(** * Trivia backend (backend/flaskr/__init__.py): request handlers over a
      question store, with Python's exceptions, truthiness and slicing.

    The handlers are embedded as computations over the store that either
    return a JSON payload or raise; [full_dispatch] then maps what a view
    raised to the registered error handlers, as Flask does. *)

From Stdlib Require Import ZArith Ascii String.
From stdpp Require Import base option list gmap strings sorting.

Local Open Scope Z_scope.

(** ** Python values decoded from a JSON body *)

(** What [request.get_json()] yields. [JNull] is Python's [None]; numbers
    are the integers (a JSON float does not occur in the protocol). *)
#[local] Unset Elimination Schemes.
Inductive json : Type :=
| JNull
| JBool (b : bool)
| JNum (z : Z)
| JStr (s : string)
| JArr (items : list json)
| JObj (fields : list (string * json)).
#[local] Set Elimination Schemes.

(** Python exceptions the views can meet. [HTTPException code] is what
    [abort(code)] raises; it is an ordinary exception, so a bare [except:]
    catches it like any other. *)
Inductive exn : Type :=
| HTTPException (code : Z)
| AttributeError
| KeyError
| TypeError
| ValueError
| SQLAlchemyError.

Inductive outcome (A : Type) : Type :=
| Return (a : A)
| Raise (e : exn).
Arguments Return {A} a.
Arguments Raise {A} e.

(** [bool(v)] of a decoded value. *)
Definition truthy (v : json) : bool :=
  match v with
  | JNull => false
  | JBool b => b
  | JNum z => negb (z =? 0)
  | JStr s => match s with EmptyString => false | String _ _ => true end
  | JArr items => match items with [] => false | _ => true end
  | JObj fields => match fields with [] => false | _ => true end
  end.

(** Lookup in a decoded object; the decoder keeps one binding per key. *)
Fixpoint assoc (key : string) (fields : list (string * json)) : option json :=
  match fields with
  | [] => None
  | (k, v) :: rest => if String.eqb k key then Some v else assoc key rest
  end.

(** The value under [key], or [None]. *)
Definition field (key : string) (fields : list (string * json)) : json :=
  default JNull (assoc key fields).

(** [v.get(key, None)]: only a dict has [.get]. *)
Definition dict_get (v : json) (key : string) : outcome json :=
  match v with
  | JObj fields => Return (field key fields)
  | _ => Raise AttributeError
  end.

(** [v[key]] with a string key. *)
Definition subscript (v : json) (key : string) : outcome json :=
  match v with
  | JObj fields =>
      match assoc key fields with
      | Some x => Return x
      | None => Raise KeyError
      end
  | _ => Raise TypeError
  end.

(** [n == v] for an integer [n]; Python's [True] and [False] compare equal
    to 1 and 0. *)
Definition int_eq (n : Z) (v : json) : bool :=
  match v with
  | JNum z => n =? z
  | JBool b => n =? (if b then 1 else 0)
  | _ => false
  end.

(** [n in v] for an integer [n] and a truthy [v]: a list is searched with
    [==], a dict has string keys only, a string refuses a non-string left
    operand and a number is not iterable. *)
Definition py_in (n : Z) (v : json) : outcome bool :=
  match v with
  | JArr items => Return (existsb (int_eq n) items)
  | JObj _ => Return false
  | _ => Raise TypeError
  end.

(** [l[start:stop]] as CPython adjusts the bounds: a negative bound counts
    from the end of the list, and both are clamped to [0, len(l)]. *)
Definition adjust_index (len i : Z) : Z :=
  if i <? 0 then Z.max (i + len) 0 else Z.min i len.

Definition py_slice {A} (l : list A) (start stop : Z) : list A :=
  let len := Z.of_nat (length l) in
  let lo := adjust_index len start in
  let hi := adjust_index len stop in
  take (Z.to_nat (hi - lo)) (drop (Z.to_nat lo) l).

(** ** The models (models.py) *)

(** Modelled from the spec: models.py is not among the sources. A Question
    row has an integer primary key [id], the texts [question] and [answer],
    an integer [category] and an integer [difficulty]; [format()] is the
    flat object of these attributes, so the record stands for it too. *)
Record Question : Type := mkQuestion {
  id : Z;
  question : string;
  answer : string;
  category : Z;
  difficulty : Z
}.

(** Modelled from the spec: models.py is not among the sources. A Category
    row has an integer primary key and a free-text label. *)
Record Category : Type := mkCategory {
  category_id : Z;
  type : string
}.

Global Instance Question_eq_dec : EqDecision Question.
Proof. solve_decision. Defined.

(** Modelled from the spec: the store holds the two tables, rows in the
    order the store keeps them, and the sequence from which the next
    Question id is assigned. *)
Record Store : Type := mkStore {
  question_rows : list Question;
  category_rows : list Category;
  question_seq : Z
}.

(** What the missing layers decide and the views only pass along: how the
    store binds a decoded value to an integer or a text column ([None] when
    it refuses the value), and [str()] of a decoded value that is not a
    string, as an f-string formats it. *)
Class Runtime : Type := {
  bind_int : json → option Z;
  bind_text : json → option string;
  py_str : json → string
}.

(** The binding that accepts exactly the values of the column's own type;
    it serves the examples, none of which formats a value that is not a
    string. *)
Definition strict_runtime : Runtime := {|
  bind_int v := match v with JNum z => Some z | _ => None end;
  bind_text v := match v with JStr s => Some s | _ => None end;
  py_str _ := "None"%string
|}.

(** ** Computations over the store *)

Definition view (A : Type) : Type := Store → outcome A * Store.

Definition ret {A} (a : A) : view A := λ st, (Return a, st).
Definition raise {A} (e : exn) : view A := λ st, (Raise e, st).
Definition bind {A B} (m : view A) (k : A → view B) : view B :=
  λ st, match m st with
        | (Return a, st') => k a st'
        | (Raise e, st') => (Raise e, st')
        end.
Definition lift {A} (o : outcome A) : view A := λ st, (o, st).

(** [abort(code)]. *)
Definition abort {A} (code : Z) : view A := raise (HTTPException code).

(** [try: body except: handler] with a bare [except:], which catches
    every exception, those of [abort] included. What the body committed to
    the store stays committed. *)
Definition try_except {A} (body handler : view A) : view A :=
  λ st, match body st with
        | (Return a, st') => (Return a, st')
        | (Raise _, st') => handler st'
        end.

Declare Scope view_scope.
Delimit Scope view_scope with view.
Notation "'let!' x := m 'in' k" := (bind m (λ x, k))
  (at level 10, x name, m at level 100, k at level 200) : view_scope.
Notation "'do!' m 'in' k" := (bind m (λ _, k))
  (at level 10, m at level 100, k at level 200) : view_scope.
Local Open Scope view_scope.

(** ** Queries *)

Definition id_le (q1 q2 : Question) : Prop := id q1 ≤ id q2.
Global Instance id_le_dec : RelDecision id_le.
Proof. intros q1 q2. unfold id_le. apply _. Defined.

Definition category_le (c1 c2 : Category) : Prop := category_id c1 ≤ category_id c2.
Global Instance category_le_dec : RelDecision category_le.
Proof. intros c1 c2. unfold category_le. apply _. Defined.

(** [.order_by(Question.id)] on the rows a query selects. *)
Definition order_by_id (rows : list Question) : list Question :=
  merge_sort id_le rows.

(** [Question.query.order_by(Question.id).all()] *)
Definition query_order_by_id : view (list Question) :=
  λ st, (Return (order_by_id (question_rows st)), st).

(** [Question.query.all()] *)
Definition query_all : view (list Question) :=
  λ st, (Return (question_rows st), st).

(** [Question.query.filter_by(category=c)], before [.all()] or
    [.order_by(...)]. *)
Definition filter_by_category (c : Z) (rows : list Question) : list Question :=
  filter (λ q, category q = c) rows.

(** [Question.query.filter_by(id=i).one_or_none()]: more than one row
    raises. *)
Definition query_one_or_none (i : Z) : view (option Question) :=
  λ st, match filter (λ q, id q = i) (question_rows st) with
        | [] => (Return None, st)
        | [q] => (Return (Some q), st)
        | _ => (Raise SQLAlchemyError, st)
        end.

(** [question.delete()]: the row of that primary key leaves the table. *)
Definition row_delete (q : Question) : view unit :=
  λ st, (Return (),
         {| question_rows := filter (λ r, id r ≠ id q) (question_rows st);
            category_rows := category_rows st;
            question_seq := question_seq st |}).

(** [Question(question=..., ...).insert()]: the store binds the four values
    to their columns, assigns the id and appends the row. *)
Definition row_insert `{Runtime} (q a c d : json) : view unit :=
  λ st, match bind_text q, bind_text a, bind_int c, bind_int d with
        | Some q', Some a', Some c', Some d' =>
            (Return (),
             {| question_rows :=
                  question_rows st ++ [mkQuestion (question_seq st) q' a' c' d'];
                category_rows := category_rows st;
                question_seq := question_seq st + 1 |})
        | _, _, _, _ => (Raise SQLAlchemyError, st)
        end.

(** ** SQL pattern matching *)

(** ASCII case folding, as the store applies it for a case-insensitive
    comparison. *)
Definition to_lower (c : ascii) : ascii :=
  let n := N_of_ascii c in
  if ((65 <=? n) && (n <=? 90))%N then ascii_of_N (n + 32) else c.


(** SQL's [text LIKE pattern]: [%] stands for any run of characters, [_]
    for any one character, and a backslash takes the next pattern character
    literally. A pattern that ends in a backslash matches nothing; the views
    never build one, since they close every pattern with [%]. *)
Fixpoint like (pattern : list ascii) : list ascii → bool :=
  match pattern with
  | [] => λ text, match text with [] => true | _ => false end
  | c :: pattern' =>
      if Ascii.eqb c "%" then
        fix skip (text : list ascii) : bool :=
          like pattern' text
          || match text with [] => false | _ :: text' => skip text' end
      else if Ascii.eqb c "_" then
        λ text, match text with [] => false | _ :: text' => like pattern' text' end
      else if Ascii.eqb c "\" then
        match pattern' with
        | [] => λ _, false
        | d :: pattern'' =>
            λ text, match text with
                    | [] => false
                    | x :: text' => Ascii.eqb x d && like pattern'' text'
                    end
        end
      else
        λ text, match text with
                | [] => false
                | x :: text' => Ascii.eqb x c && like pattern' text'
                end
  end.

(** [column.ilike(pattern)]: LIKE with both sides case-folded. *)
Definition ilike (text pattern : string) : bool :=
  like (to_lower <$> list_ascii_of_string pattern)
       (to_lower <$> list_ascii_of_string text).

(** [f"{v}"]: a string is itself, anything else goes through [str()]. *)
Definition fstring `{Runtime} (v : json) : string :=
  match v with
  | JStr s => s
  | _ => py_str v
  end.
(** The fetch of a document failed: it raised, or the status is not 200. *)
Definition fetch_failed (c : Fetcher.Completion Fetcher.FetchResult) : Prop :=
  match c with
  | Fetcher.Thrown _ => True
  | Fetcher.Returned result => Fetcher.status result <> 200%Z
  end.

(** The act is not served from the files of an earlier run. *)
Definition is_fetched (skip : bool) (fs : FileSystem) (act : ActIndexEntry) : Prop :=
  skip = true -> seedFiles fs !! id act = None /\ sourceFiles fs !! id act = None.



Definition no_files : FileSystem := {| seedFiles := ∅; sourceFiles := ∅ |}.

End Ingest.

(** ** Concrete inputs *)

Module Examples.
Import Parser.

(** A text all of whose code units are ASCII. *)
Definition is_ascii (s : str) : Prop := Forall (fun c => (c < 128)%N) s.

(** The scenario of the specification: the heading of a definition
    section, an em dash, and one quoted term with its definition. *)
Definition scenario_text : str :=
  lit "Section 3. Definition of Terms. " ++ [8212%N] ++ lit " (a) " ++ [34%N]
    ++ lit "Personal information" ++ [34%N] ++ lit " refers to any information...;".
Lemma rest_put_denied_counterexample :
  AnnouncementsRights.can_edit Reference.student = false
  /\ ItemRESTHandler_put (P:=Reference.platform) Reference.student
       (Reference.request_of [("request", "not json")]) Reference.seeded_store
     = (Raise ValueError, Reference.seeded_store)
  /\ ~ (exists key,
         (ItemRESTHandler_put (P:=Reference.platform) Reference.student
            (Reference.request_of [("request", "not json")])
            Reference.seeded_store).1
         = Ok (RespWrite (Reference.dumps
                 (envelope_with_payload (P:=Reference.platform) 401
                    "Access denied." [("key", key)])))).
Proof.
  split; [reflexivity|]. split; [reflexivity|].
  intros [key H]. discriminate H.
Qed.

Lemma rest_put_denied_witness :
  (ItemRESTHandler_put (P:=Reference.platform) Reference.student
     (Reference.request_of [("request", Reference.put_request_text)])
     Reference.seeded_store).2 = Reference.seeded_store
  /\ (ItemRESTHandler_put (P:=Reference.platform) Reference.student
        (Reference.request_of [("request", Reference.put_request_text)])
        Reference.seeded_store).1
     = Ok (RespWrite (Reference.dumps
             (envelope_with_payload (P:=Reference.platform) 401
                "Access denied." [("key", VStr "1")]))).
Proof.
  destruct (rest_put_denied (P:=Reference.platform) Reference.student
              (Reference.request_of [("request", Reference.put_request_text)])
              Reference.seeded_store eq_refl) as [Hds Hresp].
  split; [exact Hds|].
  apply (Hresp [("key", VStr "1");
                ("payload", VStr (Reference.dumps (VDict Reference.written_fields)))]).
  vm_compute. reflexivity.
Defined.

Lemma rest_put_rights_before_lookup_counterexample :
  AnnouncementsRights.can_edit Reference.student = false
  /\ ItemRESTHandler_put (P:=Reference.platform) Reference.student
       (Reference.request_of [("request", "[]")]) Reference.seeded_store
     = (Raise AttributeError, Reference.seeded_store)
  /\ ~ (exists key,
         (ItemRESTHandler_put (P:=Reference.platform) Reference.student
            (Reference.request_of [("request", "[]")])
            Reference.seeded_store).1
         = Ok (RespWrite (Reference.dumps
                 (envelope_with_payload (P:=Reference.platform) 401
                    "Access denied." [("key", key)])))).
Proof.
  split; [reflexivity|]. split; [reflexivity|].
  intros [key H]. discriminate H.
Qed.

Lemma rest_put_rights_before_lookup_witness :
  (ItemRESTHandler_put (P:=Reference.platform) Reference.student
     (Reference.request_of [("request", Reference.put_request_text)])
     Reference.seeded_store).2 = Reference.seeded_store
  /\ exists key,
       (ItemRESTHandler_put (P:=Reference.platform) Reference.student
          (Reference.request_of [("request", Reference.put_request_text)])
          Reference.seeded_store).1
       = Ok (RespWrite (Reference.dumps
               (envelope_with_payload (P:=Reference.platform) 401
                  "Access denied." [("key", key)]))).
Proof.
  destruct (rest_put_rights_before_lookup (P:=Reference.platform)
              Reference.student
              (Reference.request_of [("request", Reference.put_request_text)])
              Reference.seeded_store eq_refl) as (Hds & _ & _ & Hresp).
  split; [exact Hds|].
  apply (Hresp [("key", VStr "1");
                ("payload", VStr (Reference.dumps (VDict Reference.written_fields)))]).
  vm_compute. reflexivity.
Defined.

Lemma rest_envelope_shape_witness :
  exists status message,
    RespWrite (Reference.dumps
                 (envelope_with_payload (P:=Reference.platform) 404
                    "Object not found." [("key", VStr "7")]))
    = RespWrite (Reference.dumps
                   (envelope_without_payload status message))
    \/ exists payload,
        RespWrite (Reference.dumps
                     (envelope_with_payload (P:=Reference.platform) 404
                        "Object not found." [("key", VStr "7")]))
        = RespWrite (Reference.dumps
                       (envelope_with_payload (P:=Reference.platform)
                          status message payload)).
Proof.
  apply (proj2 (rest_envelope_shape (P:=Reference.platform))
           Reference.student (Reference.request_of [("key", "7")])
           Reference.seeded_store).
  left. vm_compute. reflexivity.
Defined.

Lemma rest_put_then_get_witness :
  exists ds1 ds2,
    ItemRESTHandler_put (P:=Reference.platform) Reference.admin
      (Reference.request_of [("request", Reference.put_request_text)])
      Reference.seeded_store
    = (Ok (RespWrite (Reference.dumps (envelope_without_payload 200 "Saved."))),
       ds1)
    /\ rows ds1 = <[1%positive := mkAnnouncement "X" (mkDate 2020 1 1) "Y" false]>
                    (rows Reference.seeded_store)
    /\ ItemRESTHandler_get (P:=Reference.platform) Reference.student
         (Reference.request_of [("key", "1")]) ds1
       = (Ok (RespWrite (Reference.dumps
                (envelope_with_payload (P:=Reference.platform) 200 "Success."
                   Reference.written_fields))), ds2)
    /\ rows ds2 = rows ds1.
Proof.
  apply (rest_put_then_get (P:=Reference.platform)
           Reference.admin Reference.student
           (Reference.request_of [("request", Reference.put_request_text)])
           (Reference.request_of [("key", "1")])
           Reference.seeded_store
           [("key", VStr "1");
            ("payload", VStr (Reference.dumps (VDict Reference.written_fields)))]
           Reference.written_fields
           "1" (Reference.dumps (VDict Reference.written_fields))
           "X" "2020-01-01" "Y" false (mkDate 2020 1 1) 1%positive
           (mkAnnouncement "Example Announcement" (mkDate 2012 10 6)
              "Certificates will be e-mailed." false));
    vm_compute; reflexivity.
Defined.

Lemma post_delete_malformed_key_witness :
  post_delete (P:=Reference.platform) Reference.admin
    (Reference.request_of [("action", "delete"); ("key", "not-a-key")])
    Reference.seeded_store
  = (Raise BadKeyError, Reference.seeded_store).
Proof.
  apply (post_delete_malformed_key (P:=Reference.platform)); reflexivity.
Defined.

Lemma action_dispatch_counterexample :
  params (Reference.request_of [("action", "")]) !! "action" = Some ""
  /\ ("" ∉ ["list"; "edit"])
  /\ AnnouncementsHandler_get (P:=Reference.platform) Reference.student
       (Reference.request_of [("action", "")]) Reference.seeded_store
     = get_list (P:=Reference.platform) Reference.student
         (Reference.request_of [("action", "")]) Reference.seeded_store
  /\ ~ ((AnnouncementsHandler_get (P:=Reference.platform) Reference.student
           (Reference.request_of [("action", "")]) Reference.seeded_store).1
        = Ok (RespError 404)).
Proof.
  split; [vm_compute; reflexivity|]. split.
  - intros H. repeat (apply elem_of_cons in H as [H|H]; [discriminate H|]).
    by apply elem_of_nil in H.
  - split; [reflexivity|]. vm_compute. discriminate.
Qed.
(** * Alias resolution and query assembly of the SQL-server MCP tools

    A shallow embedding of the alias mappers ([product_aliases.py],
    [enhanced_aliases.py]), of the direct SQL tool and the query suggestion
    of [simple_mcp_tools.py], and of the parse orchestration of
    [ai_query_parser.py], followed by the properties of the specification
    that concern them.

    Python dictionaries keyed by strings are [gmap string _], Python sets
    are [gset string]; text is [string] over ASCII characters. *)

From Stdlib Require Import Ascii String ZArith.
From Stdlib Require Import Floats.PrimFloat Floats.SpecFloat Floats.FloatAxioms.
From stdpp Require Import base option list strings gmap fin_maps fin_sets pretty.

Local Open Scope string_scope.

(** ** Python string primitives used by the sources *)

Module PyStr.

(** [c.lower()] on one ASCII character: only [A]..[Z] move. *)
Definition lower_char (c : ascii) : ascii :=
  let n := nat_of_ascii c in
  if (65 <=? n)%nat && (n <=? 90)%nat then ascii_of_nat (n + 32) else c.

(** [s.lower()] *)
Fixpoint lower (s : string) : string :=
  match s with
  | EmptyString => EmptyString
  | String c s' => String (lower_char c) (lower s')
  end.

(** [c.isspace()] for ASCII: TAB, LF, VT, FF, CR, FS, GS, RS, US, space. *)
Definition isspace (c : ascii) : bool :=
  let n := nat_of_ascii c in
  ((9 <=? n)%nat && (n <=? 13)%nat)
  || ((28 <=? n)%nat && (n <=? 32)%nat).

(** [c.isdigit()] for ASCII, the class [\d]. *)
Definition isdigit (c : ascii) : bool :=
  let n := nat_of_ascii c in (48 <=? n)%nat && (n <=? 57)%nat.
(* ===== verification/Prelude.v ===== *)
(** * Firm: verification library

    Firm runs functions: a registry keeps them with their attachments, a runtime
    executes them on typed inputs, and a client registers and runs them.  This
    library models the program as it is written and proves what its parts
    promise, and where they do not keep it.

    ** The program and the files that model it

    - Avery (services/avery) is the server of one user.  Its public registry
      ([ProxyRegistry], proxy_registry.rs) puts an internal one ([Registry],
      registry.rs) in front of external ones ([ProxyConnect] sends the requests to
      them); its execution service ([Executor],
      executor.rs, runtime.rs) looks functions up there ([RegistryApi] is the
      interface), gets their attachments ([Download]) and runs them in a runtime:
      WebAssembly modules ([WasmMemory], [WasiHost], [WasiProcess],
      [Wasi], [WasiRun]: runtime/wasi.rs and runtime/wasi/*.rs) or modules that run
      functions of their own ([FilesystemSource]).  Values travel on channels ([Channels],
      [ChannelSystem]: channels.rs).  Its authentication service ([Access],
      [AuthStart]: auth.rs) decides on incoming tokens and hands out outgoing
      ones ([Tokens], [TokenStore]: auth/internal.rs, auth/oidc.rs,
      auth/aliasmap.rs), with keys of other users ([KeyStore]), entries that
      expire ([ExpireMap]) and logins in the browser ([OidcLogin]); [Json] is what
      serde derives for their data.  [Config] is config.rs; [AveryStart] (run.rs)
      takes a process from its configuration to its end, on the systems [AveryUnix]
      and [AveryWindows] (unix.rs, windows.rs).
    - The runtime for Python (services/avery/runtimes/python) is a guest of that
      runtime: [PyRuntime] calls the code and is the module the code imports,
      [PyShims] the C functions CPython expects.
    - Quinn (services/quinn) is a registry for many users: [Quinn] its service,
      checks and backend in memory, [Postgres] the PostgreSQL backend,
      [QuinnConfig] configuration and start.
    - Lomax (services/lomax) is the proxy in front of the servers of the users of
      one machine: [Lomax] passes requests on, [LomaxUnix] handles privileges,
      [LomaxStart] configuration, certificates and start, and in its module
      [LomaxWindows] pipes and the service.  [HostServices] is what both servers do
      alike: sockets from systemd and being a service of Windows.
    - Bendini (clients/bendini) is the command line client: [Bendini] (errors,
      logins, lists), [BendiniRegister], [BendiniRun] and [BendiniAuth] are its
      commands, [BendiniFormat] what it prints, [CertVerifier] its trust in servers
      and [BendiniMain] the whole: connections, credentials and dispatch.
    - The libraries: [Stream] (firm-types) the typed streams all parts exchange,
      [FirmRust] (firm-rust) what a function calls, [MockHost] the host of tests
      of functions; [GuestCalculus] is a calculus for code of functions.
    - The Windows installer: [WinText], [WinRegistry], [WinService]
      (windows-install) and [Installer] (firm-windows-installer).
    - [Proto] holds the messages of the protocols.  [Prelude] (this file),
      [Interfaces], [Regex], [Text] and [SimpleCodec] are shared: results,
      computations with state and errors, sorting, texts, the third-party crates
      as classes with concrete instances.

    A file [XProps] holds the theorems about [X]; small components have theirs at
    the end of their own file.  Definitions keep the names of the source (a
    constructor [new] or a method shared by several types has its type in front),
    states are records with the fields of the structs, and each handler is one
    definition.  Handlers that change state run in [sem S E] (state kept on
    errors), those that only read return a [result].

    ** What the theorems show

    - Registries: [RegistryProps] has the invariant of all reachable states, what
      listing answers, that registering and getting, and uploading, are round
      trips, and that a refused registration already deleted its predecessor;
      [ProxyProps] what the combination of registries answers (lists: on their first
      page; later ones are cut twice, a flaw) and
      [ProxyConnect] that a token made for one registry is shown to no other;
      [PostgresProps] that the two backends of Quinn answer every sequence of
      requests alike up to the order of attachments, which the database leaves open, as
      long as version numbers fit 32 bits, and what happens else.
    - Streams and channels: [Stream] that validation reports exactly the
      violations; [ChannelsProps] and [ChannelSystem] how readers share data, what
      a view shows under concurrency, and that a waiting read starves.
    - Execution: [ExecutorProps] that a queued function runs at most once with
      arguments and results of the declared types; [WasmMemory] and [WasiProps]
      the bounds of guest memory and that what is answered is what the guest
      handed over; [FirmRustProps] and [MockHostProps] the same from the side of
      the function, and that tests see what the runtime would do; [WasiProcess] that
      what a host process prints arrives however it interleaves with its readers;
      [PyRuntime] which errors a Python function leaves however it fails, and that
      only one that ends the process (sys.exit) or traps leaves none, [PyShims] that a
      lock has one holder and exactly what a lookup of the user writes.
    - Start and end: [AveryProps] when the socket file is removed and what its being
      left does, [AveryWindows] all that the service manager gets to know.
    - Access: [AccessProps] that access comes from the configuration or an
      answer to a request (a denial grants it like an approval: a flaw) and ends when
      that expires, [OidcLoginProps] and [LoginProps] what
      a login has checked and serves, [AuthStartProps] what survives a restart,
      [LomaxProps] that requests are passed on by consent, [LomaxUnix] and
      [LomaxStartProps] privileges and certificates, [CertVerifier] trust.
    - Clients: [BendiniMainProps] which requests a run makes, posts of attachments among them, and
      which carry a token, [BendiniFormatProps] that printed channels read back, [BendiniProps]
      and [BendiniRunProps] that what the client sends the server accepts,
      [BendiniRegister] and [BendiniProps] which uploads end and what they store,
      [WinRegistryProps], [WinService] and [InstallerProps] that an
      installation ends, waiting for services too, and is undone where it fails.

    ** Fuel and bounds

    Recursion that is not structural takes fuel, and a theorem or a remark at the
    definition says what is enough: displaying channel types ([Stream],
    [Channels]) needs one unit for a type of the protocol and none is enough for
    others; scanners over a text ([Text], [BendiniRun.arg_matches],
    [QuinnConfig.captures_iter], [WinText]) its length; the upload of a file
    ([BendiniRegister]) a number of reads that [upload_terminates] gives, where it
    ends at all; polling ([WinService], [BendiniAuth.approval]) the number of
    polls before the deadline; opening a pipe ([LomaxWindows.open_pipe]) the number of
    tries, of which none is enough for a pipe that stays busy.  A host process and its
    readers take at most [3 + pending] steps ([WasiProcess]).  Numbers have the width
    of the source ([u32] in guest memory, [u64] positions that wrap, [i32] in
    PostgreSQL); [usize] has 64 bits but where a file says otherwise.  Arithmetic wraps
    as in release builds where it can overflow.

    ** What stands for the outside

    Clock, random numbers, identifiers, answers of the operating system, of HTTP
    servers and databases, and the crates that parse, encrypt or serialise are
    arguments or classes; the laws stated for them are documented behaviour, and
    each has an instance the witnesses are evaluated with.  The order in which a
    hash map is iterated is an argument too, so theorems hold for every order.
    Guests are finite trees of calls.  An unstable sort is taken to be a stable
    one where ties can be told apart.

    ** Not modelled

    Logging, colours and progress bars; TLS and the polling of futures; what the
    streams of sockets and pipes carry; the interpreter of Python; the binary that
    seeds a development registry; generated code and macros of tests.  What a guest
    prints through the WASI crate, the abort of a thread pool on a panic, closing of a channel by
    a dropped sender, uploads of the client at the same time (they follow one
    another), structs read from JSON arrays and texts with NUL bytes in
    PostgreSQL are left out as well; each file says so where it matters. *)
From stdpp Require Export base tactics decidable option list gmap strings sorting.
From Stdlib Require Export ZArith NArith Lia.
From Stdlib Require String Ascii.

### WHAT YOU HAVE TO DO
For this exercise, repeat exactly the lines of the data above from the one with "st, (o, st)." down to the one with "(** [try: body", both end lines included.

### RESULT FOR THIS TASK
Definition lift {A} (o : outcome A) : view A := λ st, (o, st).

(** [abort(code)]. *)
Definition abort {A} (code : Z) : view A := raise (HTTPException code).

(** [try: body except: handler] with a bare [except:], which catches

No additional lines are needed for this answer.